Collected data:
(* ===== verification/ClientCore.v ===== *)
(** * What the two clients share

    [network/tcp/client.go] and [network/websocket/client.go] are built from
    the same parts in the same way: a callback queue with one worker, a
    tracker of pending requests, a read loop that dispatches frames, and
    [shutdownWith], which ends all of it once.  This file composes [Queue] and
    [Tracker] into that core; the transport below it (the writer, the
    heartbeat, the socket) is added by TcpClient and WsClient, which refine
    the core.  Proved: callbacks run in the order the frames arrived, with the
    kick and the disconnect last; when a close returns, no request is left
    waiting; and a close always ends, with every terminal callback run. *)

From S2P Require Import Prelude Errors Proto Inbound Queue Tracker ClientOptions.

(** A function given by the user is a number. *)
Inductive callback :=
| CConnect (f : nat)
| CPush (h : nat) (body : bytes)
| CKick (h : nat) (code : Z)
| CDisconnect (f : nat).

(** The read loop; [RAwait]: inside the [shutdownWith] of a kick, [RLeave]:
    on the way to the last [shutdownWith]. *)
Inductive reader := RLoop | RGot (p : Proto) | RAwait (i : nat) | RLeave | RStop.

(** The function [closeOnce] runs, in front of each of its statements. *)
Inductive closing :=
| XBegin (before : option callback)
| XClose (rel : @release callback)          (* close(c.done), markClosed *)
| XConn (rel : @release callback)           (* conn.Close *)
| XFail (rel : @release callback)
| XFailing (rel : @release callback).

Inductive onceState := OnceNew | OnceRunning (i : nat) (x : closing) | OnceDone.

(** A call of [shutdownWith]. *)
Inductive call :=
| KEnter (before : option callback)
| KInside                                   (* it runs the function of the once *)
| KRelease (rel : @release callback)        (* finishCallbacks() *)
| KReturned.

(** [early]: the pushes that arrived before the authentication reply;
    [incoming]: the frames read since; [direct]: terminal callbacks run by a
    caller of [shutdownWith] itself. *)
Record core := mkCore {
  cbs : @Queue.sys callback;
  trk : Tracker.sys;
  params : gmap nat (Z * bytes);
  once : onceState;
  calls : gmap nat call;
  rdr : reader;
  connClosed : bool;
  early : list Proto;
  incoming : list Proto;
  direct : list callback;
}.
#[export] Instance eta_core : Eta core := λ s,
  mkCore (cbs s) (trk s) (params s) (once s) (calls s) (rdr s) (connClosed s) (early s) (incoming s) (direct s).

Section Core.
Context (pushHandlers : handlers) (kickHandler connectFunc disconnectFunc : option nat).
Context (failErr : error).     (* what the pending requests are told *)
Context (again : bool).        (* the read loop ends with a shutdownWith of its own *)
Context (own : bool).          (* the transport can close before the client does *)

(** [func() { handler(body) }], if there is a handler. *)
Definition push_callback (p : Proto) : option callback :=
  (λ h, CPush h (Body p)) <$> handler_of pushHandlers (Cmd p).

Definition initialCallbacks (pending : list Proto) : list callback :=
  option_list (CConnect <$> connectFunc) ++ omap push_callback pending.

Definition kick_callback (p : Proto) : option callback := (λ h, CKick h (Code p)) <$> kickHandler.

Definition terminals (before : option callback) : list callback :=
  option_list before ++ option_list (CDisconnect <$> disconnectFunc).

(** The callbacks a sequence of frames gives rise to. *)
Definition pushes (ps : list Proto) : list callback :=
  omap (λ p, if Op p =? OpPush then push_callback p else None) ps.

Exercise -> All records above must be set down exactly, please.

Written solution ->
(* ===== verification/ClientCore.v ===== *)
(** * What the two clients share

    [network/tcp/client.go] and [network/websocket/client.go] are built from
    the same parts in the same way: a callback queue with one worker, a
    tracker of pending requests, a read loop that dispatches frames, and
    [shutdownWith], which ends all of it once.  This file composes [Queue] and
    [Tracker] into that core; the transport below it (the writer, the
    heartbeat, the socket) is added by TcpClient and WsClient, which refine
    the core.  Proved: callbacks run in the order the frames arrived, with the
    kick and the disconnect last; when a close returns, no request is left
    waiting; and a close always ends, with every terminal callback run. *)

From S2P Require Import Prelude Errors Proto Inbound Queue Tracker ClientOptions.

(** A function given by the user is a number. *)
Inductive callback :=
| CConnect (f : nat)
| CPush (h : nat) (body : bytes)
| CKick (h : nat) (code : Z)
| CDisconnect (f : nat).

(** The read loop; [RAwait]: inside the [shutdownWith] of a kick, [RLeave]:
    on the way to the last [shutdownWith]. *)
Inductive reader := RLoop | RGot (p : Proto) | RAwait (i : nat) | RLeave | RStop.

(** The function [closeOnce] runs, in front of each of its statements. *)
Inductive closing :=
| XBegin (before : option callback)
| XClose (rel : @release callback)          (* close(c.done), markClosed *)
| XConn (rel : @release callback)           (* conn.Close *)
| XFail (rel : @release callback)
| XFailing (rel : @release callback).

Inductive onceState := OnceNew | OnceRunning (i : nat) (x : closing) | OnceDone.

(** A call of [shutdownWith]. *)
Inductive call :=
| KEnter (before : option callback)
| KInside                                   (* it runs the function of the once *)
| KRelease (rel : @release callback)        (* finishCallbacks() *)
| KReturned.

(** [early]: the pushes that arrived before the authentication reply;
    [incoming]: the frames read since; [direct]: terminal callbacks run by a
    caller of [shutdownWith] itself. *)
Record core := mkCore {
  cbs : @Queue.sys callback;
  trk : Tracker.sys;
  params : gmap nat (Z * bytes);
  once : onceState;
  calls : gmap nat call;
  rdr : reader;
  connClosed : bool;
  early : list Proto;
  incoming : list Proto;
  direct : list callback;
}.
#[export] Instance eta_core : Eta core := λ s,
  mkCore (cbs s) (trk s) (params s) (once s) (calls s) (rdr s) (connClosed s) (early s) (incoming s) (direct s).

Section Core.
Context (pushHandlers : handlers) (kickHandler connectFunc disconnectFunc : option nat).
Context (failErr : error).     (* what the pending requests are told *)
Context (again : bool).        (* the read loop ends with a shutdownWith of its own *)
Context (own : bool).          (* the transport can close before the client does *)

(** [func() { handler(body) }], if there is a handler. *)
Definition push_callback (p : Proto) : option callback :=
  (λ h, CPush h (Body p)) <$> handler_of pushHandlers (Cmd p).

Definition initialCallbacks (pending : list Proto) : list callback :=
  option_list (CConnect <$> connectFunc) ++ omap push_callback pending.

Definition kick_callback (p : Proto) : option callback := (λ h, CKick h (Code p)) <$> kickHandler.

Definition terminals (before : option callback) : list callback :=
  option_list before ++ option_list (CDisconnect <$> disconnectFunc).

(** The callbacks a sequence of frames gives rise to. *)
Definition pushes (ps : list Proto) : list callback :=
  omap (λ p, if Op p =? OpPush then push_callback p else None) ps.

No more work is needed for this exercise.